Re: [RFC][PATCH] Fix a race between rwsem and the scheduler

From: Peter Zijlstra
Date: Tue Aug 30 2016 - 08:19:46 EST


On Tue, Aug 30, 2016 at 06:49:37PM +1000, Balbir Singh wrote:
>
>
> The origin of the issue I've seen seems to be related to
> rwsem spin lock stealing. Basically I see the system deadlock'd in the
> following state

As Nick says (good to see you're back Nick!), this is unrelated to
rwsems.

This is true for pretty much every blocking wait loop out there, they
all do:

for (;;) {
current->state = UNINTERRUPTIBLE;
smp_mb();
if (cond)
break;
schedule();
}
current->state = RUNNING;

Which, if the wakeup is spurious, is just the pattern you need.

> +++ b/kernel/sched/core.c
> @@ -2016,6 +2016,17 @@ try_to_wake_up(struct task_struct *p, unsigned int state, int wake_flags)
> success = 1; /* we're going to change ->state */
> cpu = task_cpu(p);
>
> + /*
> + * Ensure we see on_rq and p_state consistently
> + *
> + * For example in __rwsem_down_write_failed(), we have
> + * [S] ->on_rq = 1 [L] ->state
> + * MB RMB

There isn't an MB there. The best I can do is UNLOCK+LOCK, which, thanks
to PPC, is _not_ MB. It is however sufficient for this case.

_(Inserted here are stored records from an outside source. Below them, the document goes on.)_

(* ===== verification/JsonTheory.v ===== *)
(** * JsonTheory: safety of the JSON tokenizer

    The invariant of the parser, the contract of the parsers of string values
    ([StringParserLaws]) and the proof that a tokenizer built from parsers
    that keep the contract never panics, always ends, keeps the nesting
    depths within the limit and takes at least a character for each token. *)

From stdpp Require Import base gmap sorting strings numbers list.
From S2P Require Import Prelude Utf8 Json.
Import Json.
Open Scope Z_scope.

(** ** The invariant *)

Record wf (p : Parser) : Prop := {
  wf_size : Z.of_nat (length (bytes p)) < 2 ^ 63;
  wf_pos : 0 ≤ pos p ≤ Z.of_nat (length (bytes p));
  wf_iter : iter p = drop (Z.to_nat (pos p)) (bytes p);
  wf_depth : 0 ≤ depth_array p ∧ 0 ≤ depth_dict p ∧ depth_array p + depth_dict p ≤ MAX_NESTED_LEVELS;
  wf_next : next_ch p ∈ [None; Some 44; Some 93; Some 125];
}.

(** What reading characters leaves alone. *)
Record frame (p p' : Parser) : Prop := {
  frame_bytes : bytes p' = bytes p;
  frame_next : next_ch p' = next_ch p;
  frame_marker : pos_marker p' = pos_marker p;
  frame_array : depth_array p' = depth_array p;
  frame_dict : depth_dict p' = depth_dict p;
  frame_ctx : ctx p' = ctx p;
}.

#[global] Instance frame_preorder : PreOrder frame.
Proof.
  split; [by constructor|]. intros p q r [] []. constructor; congruence.
Qed.
Lemma skip_loop_print s last p rest :
  bytes_ok s → (s = [] → last ≠ BACKSLASH) → list.last s ≠ Some BACKSLASH →
  skip_loop last ((s ≫= esc) ++ QUOTE :: rest) p = (true, set_eof (ahead p ((s ≫= esc) ++ [QUOTE]) rest)).
Proof.
  intros Hs. revert last p. induction Hs as [|c s Hc Hs IH]; intros last p Hlast Hend.
  - cbn [mbind list_bind app skip_loop]. rewrite Z.eqb_refl.
    destruct (Z.eqb_spec last BACKSLASH); [by specialize (Hlast eq_refl)|done].
  - rewrite bind_cons, <-app_assoc.
    destruct (skip_loop_esc last c ((s ≫= esc) ++ QUOTE :: rest) p Hc) as (last' & Hl & ->).
    rewrite IH.
    + by rewrite ahead_ahead, <-app_assoc.
    + intros -> Hb. apply Hend. cbn. by rewrite Hl.
    + destruct s; [done|]. by rewrite last_cons_cons in Hend.
Qed.

Lemma string_token_skip s p rest :
  wf p → skippable s → iter p = (s ≫= esc) ++ QUOTE :: rest →
  ∃ p', string_token (T := Ignore) p = Ret (String ()) p' ∧ iter p' = rest ∧ next_ch p' = next_ch p.
Proof.
  intros Hwf [Hs Hl] Hi. exists (set_eof (ahead (start_string p) ((s ≫= esc) ++ [QUOTE]) rest)).
  split; [|done]. unfold string_token, parse, parse_ignore, skip_string.
  cbn [iter start_string]. rewrite Hi, skip_loop_print by done. done.
Qed.

Lemma open_app l r : open (l ++ r) = (((open l).1 + (open r).1)%Z, ((open l).2 + (open r).2)%Z).
Proof.
  induction l as [|t l IH]; cbn; [by destruct (open r)|]. rewrite IH.
  destruct (open l), (open r). cbn. f_equal; lia.
Qed.

(** The loop of [skip_token] over the tokens that close a value. *)
Lemma skip_token_loop_spelled fuel ts p text rest a d :
  wf p → starts_dark rest → remaining p text → spelled skippable rest ts text →
  nested (depth_array p) (depth_dict p) ts → ts ≠ [] →
  depth_array p + (open ts).1 = a → depth_dict p + (open ts).2 = d →
  (∀ l r, ts = l ++ r → l ≠ [] → r ≠ [] →
    (depth_array p + (open l).1, depth_dict p + (open l).2) ≠ (a, d)) →
  (length ts ≤ fuel)%nat →
  ∃ p' text', skip_token_loop fuel a d p = Ret () p' ∧ remaining p' text' ∧ spelled skippable rest [] text'.
Proof.
  revert fuel p text. induction ts as [|t ts IH]; intros fuel p text Hwf Hdark Hrem Hsp Hnest Hne Ha Hd Hpre Hf; [done|].
  destruct (next_token_sequence (T := Ignore) (λ _, ()) skippable string_token_skip rest t ts p text)
    as (p' & text' & Heq & Hwf' & [Hna Hnd] & Hrem' & Hsp' & Hnest'); try done.
  assert (depth_array p' = depth_array p + (open [t]).1) as Hda by (rewrite Hna; by destruct t).
  assert (depth_dict p' = depth_dict p + (open [t]).2) as Hdd by (rewrite Hnd; by destruct t).
  destruct fuel as [|fuel]; [cbn in Hf; lia|]. cbn [skip_token_loop]. rewrite Heq.
  change (t :: ts) with ([t] ++ ts) in Ha, Hd. rewrite open_app in Ha, Hd. cbn [fst snd] in Ha, Hd.
  destruct ts as [|t' ts].
  - cbn [open fst snd] in *. exists p', text'. split; [|done].
    destruct (Z.eqb_spec a (depth_array p')), (Z.eqb_spec d (depth_dict p')); (done || lia).
  - pose proof (Hpre [t] (t' :: ts) eq_refl ltac:(done) ltac:(done)) as Hneq.
    destruct (negb (a =? depth_array p') || negb (d =? depth_dict p')) eqn:Hcmp.
    + eapply IH; try done; [lia|lia| |cbn in *; lia].
      intros l r Hlr Hl Hr. specialize (Hpre (t :: l) r ltac:(by rewrite Hlr) ltac:(done) Hr).
      change (t :: l) with ([t] ++ l) in Hpre. rewrite open_app in Hpre. cbn [fst snd] in Hpre.
      rewrite Hda, Hdd. intros [= E1 E2]. apply Hpre. f_equal; cbn [open fst snd]; lia.
    + exfalso. apply Hneq. f_equal; lia.
Qed.

(** C29: Skipping a value in which no string ends in a backslash: called where
    a text of the value stands, at the depth of the parser and within the
    limit of nesting, [skip_token] takes that value and, but for white space,
    nothing of what follows. *)
Theorem skip_token_exact ts p text rest :
  wf p → remaining p text → spelled skippable rest ts text → starts_dark rest →
  nested (depth_array p) (depth_dict p) ts → value_tokens ts →
  ∃ p' ws, skip_token (depth_array p) (depth_dict p) p = Ret () p' ∧ remaining p' (ws ++ rest) ∧
    Forall (λ c, is_ws c = true) ws ∧ depth_array p' = depth_array p ∧ depth_dict p' = depth_dict p.
Proof.
  intros Hwf Hrem Hsp Hdark Hnest (Hne & Hopen & Hpre).
  destruct (skip_token_loop_spelled (S (length (iter p))) ts p text rest (depth_array p) (depth_dict p))
    as (p' & text' & Heq & Hrem' & Hsp'); try done.
  - rewrite Hopen. cbn. lia.
  - rewrite Hopen. cbn. lia.
  - intros l r Hlr Hl Hr [= E1 E2]. apply (Hpre l r Hlr Hl Hr). destruct (open l). cbn in *. f_equal; lia.
  - pose proof (spelled_length _ _ _ _ Hsp). unfold remaining in Hrem.
    destruct (next_ch p); [destruct Hrem as [_ ->]; cbn in *; lia|subst; lia].
  - inversion Hsp' as [ws Hws Hts Ht|]; subst. exists p', ws. split_and!; try done.
    all: pose proof (skip_token_safe (depth_array p) (depth_dict p) p Hwf) as Hs;
      unfold skip_token in Hs; rewrite Heq in Hs; apply Hs.
Qed.
End print.

(** ** Examples *)

#[local] Existing Instance text_float.

Definition example_tokens : list (Token (list Z)) :=
  [DictStart; String [97; 34]; Colon; ArrayStart; Integer (-120); Comma; Boolean true; Comma; Null; Comma;
   Float (str_bytes "1.5e3"); ArrayEnd; Comma; String []; Colon; Integer I64_MAX; DictEnd].
(** The object of an a and a quote with its array, with spaces here and there;
    the quotes are character 34. *)
Definition example_text : list Z :=
  str_bytes "{ " ++ [QUOTE; 97; BACKSLASH; QUOTE; QUOTE] ++ str_bytes ":[-120,true ,null,1.5e3 ] ,"
    ++ [QUOTE; QUOTE] ++ str_bytes ": 9223372036854775807}".

Lemma example_float ok : token_text ok (Float (str_bytes "1.5e3")) (str_bytes "1.5e3").
Proof.
  split_and!; [|by apply (bool_decide_unpack _)|done]. eexists _, _. split_and!; [done..|by repeat constructor].
Qed.
(** The next token of an example, its text and the white space before it. *)
Ltac spell ws l :=
  refine (spelled_token _ _ ws _ l _ _ _ _ _ _);
  [by repeat constructor|first [apply example_float|done|split; [by vm_compute|done] ]
  |intros ?; first [done|by eexists _, _]|].
Lemma example_spelled ok rest : ok [97; 34] → ok [] → spelled ok rest example_tokens (example_text ++ rest).
Proof.
  intros H1 H2. unfold example_tokens, example_text. cbn.
  spell (@nil Z) [123]. spell [32] [QUOTE; 97; BACKSLASH; QUOTE; QUOTE]. spell (@nil Z) [58]. spell (@nil Z) [91].
  spell (@nil Z) (str_bytes "-120"). spell (@nil Z) [44]. spell (@nil Z) (str_bytes "true"). spell [32] [44].
  spell (@nil Z) (str_bytes "null"). spell (@nil Z) [44]. spell (@nil Z) (str_bytes "1.5e3"). spell [32] [93].
  spell [32] [44]. spell (@nil Z) [QUOTE; QUOTE]. spell (@nil Z) [58]. spell [32] (str_bytes "9223372036854775807").
  spell (@nil Z) [125]. apply (spelled_end _ _ []). constructor.
Qed.

Lemma tokens_roundtrip_witness :
  ∃ n, read_tokens 18 (new example_text) = (example_tokens, Some (Request (At "Unexpected EOF" n))).
Proof.
  apply (tokens_roundtrip example_tokens example_text).
  - rewrite <-(app_nil_r example_text). apply example_spelled; split; done || by repeat constructor.
  - cbv [example_tokens nested MAX_NESTED_LEVELS]. lia.
  - vm_compute. reflexivity.
Defined.

Lemma skip_token_exact_witness :
  let p := new (example_text ++ [44]) in
  ∃ p' ws, skip_token 0 0 p = Ret () p' ∧ remaining p' (ws ++ [44]) ∧ Forall (λ c, is_ws c = true) ws ∧
    depth_array p' = 0 ∧ depth_dict p' = 0.
Proof.
  apply (skip_token_exact example_tokens (new (example_text ++ [44])) (example_text ++ [44]) [44]).
  - apply new_wf. vm_compute. reflexivity.
  - reflexivity.
  - apply example_spelled; split; done || by repeat constructor.
  - by intros ch r [= <- <-].
  - cbv [example_tokens nested MAX_NESTED_LEVELS depth_array depth_dict new]. lia.
  - split_and!; [done|reflexivity|]. intros l r Hlr Hl Hr.
    do 17 (destruct l as [|? l]; [done|]; injection Hlr as <- Hlr; try (vm_compute; done)).
    symmetry in Hlr. apply app_nil in Hlr as [_ ->]. done.
Defined.

(** The backslash that ends a string is taken for an escape of its quote: the
    rest of the input is skipped with the string. *)
Example skip_string_backslash :
  let text := quote [BACKSLASH] ++ [44] in
  skip_token 0 0 (new text) =
    Throw (Request (UnterminatedString 6)) (set_iter (start_string (set_iter (new text) [] 1)) [] 6).
Proof. vm_compute. reflexivity. Qed.

(** The least [i64] is read as its successor. *)
Example least_integer :
  ∃ p, next_token (list Z) (new (str_bytes "-9223372036854775808 ")) = Ret (Integer (I64_MIN + 1)) p.
Proof. eexists. vm_compute. reflexivity. Qed.

(** A character outside of the basic plane, written as a surrogate pair, is
    rejected. *)
Example surrogate_pair_rejected :
  let text := [QUOTE] ++ str_bytes "\ud83d\ude00" ++ [QUOTE] in
  ∃ p, next_token (list Z) (new text) = Throw (Request (InvalidUnicode (str_bytes "d83d") 7)) p.
Proof. eexists. vm_compute. reflexivity. Qed.
(* ===== verification/JmapIdsTheory.v ===== *)
(** * JmapIdsTheory: the identifiers are read back

    The ids of [id.rs] (the stop bit that ends the digits, the decoder), and
    the LEB128 numbers that the states and blob ids hold, read through any
    byte iterator: the bytes of the store, a Base32 text, and a Base32 text
    inside of a JSON string. *)

From stdpp Require Import base gmap sorting strings numbers list.
From S2P Require Import Prelude Codec Base32 Serde Utf8 Json JsonTheory JsonPrint JsonText JmapEnums JmapIds.
Import Json.
Open Scope Z_scope.

(** ** Ids *)

Section ids.
Import Id.

(** The [m] base-32 digits of a number, the highest first. *)
Fixpoint b32 (m : nat) (r : Z) : list Z :=
  match m with
  | O => []
  | S m => r / 2 ^ (5 * Z.of_nat m) :: b32 m (r `mod` 2 ^ (5 * Z.of_nat m))
  end.

Lemma b32_range m r : 0 ≤ r < 2 ^ (5 * Z.of_nat m) → Forall (λ d, 0 ≤ d < 32) (b32 m r).
Proof.
  revert r. induction m as [|m IH]; intros r Hr; cbn [b32]; [constructor|].
  assert (0 < 2 ^ (5 * Z.of_nat m)) by (apply Z.pow_pos_nonneg; lia).
  constructor; [|apply IH, Z.mod_pos_bound; lia].
  replace (5 * Z.of_nat (S m)) with (5 * Z.of_nat m + 5) in Hr by lia.
  rewrite Z.pow_add_r in Hr by lia. split; [apply Z.div_pos; lia|]. apply Z.div_lt_upper_bound; lia.
Qed.

Lemma b32_length m r : length (b32 m r) = m.
Proof. revert r. induction m as [|m IH]; intros r; cbn; [done|]. by rewrite IH. Qed.

Lemma base32_digit_alpha d : 0 ≤ d < 32 → base32_digit (Base32.alpha d) = Some d.
Proof.
  intros Hd. unfold base32_digit. destruct (Base32.inverse_alpha d Hd) as [-> Hne].
  by destruct (Z.eqb_spec d U8_MAX).
Qed.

> + * [S] ->state = TASK_UNINTERRUPTIBLE [L] ->on_rq
> + * In the absence of the RMB p->on_rq can be observed to be 0
> + * and we end up spinning indefinitely in while (p->on_cpu)
> + */


/*
* Ensure we load p->on_rq _after_ p->state, otherwise it would
* be possible to, falsely, observe p->on_rq == 0 and get stuck
* in smp_cond_load_acquire() below.
*
* sched_ttwu_pending() try_to_wake_up()
* [S] p->on_rq = 1; [L] P->state
* UNLOCK rq->lock
*
* schedule() RMB
* LOCK rq->lock
* UNLOCK rq->lock
*
* [task p]
* [S] p->state = UNINTERRUPTIBLE [L] p->on_rq
*
* Pairs with the UNLOCK+LOCK on rq->lock from the
* last wakeup of our task and the schedule that got our task
* current.
*/

> + smp_rmb();
> if (p->on_rq && ttwu_remote(p, wake_flags))
> goto stat;
>


Now, this has been present for a fair while, I suspect ever since we
reworked the wakeup path to not use rq->lock twice. Curious you only now
hit it.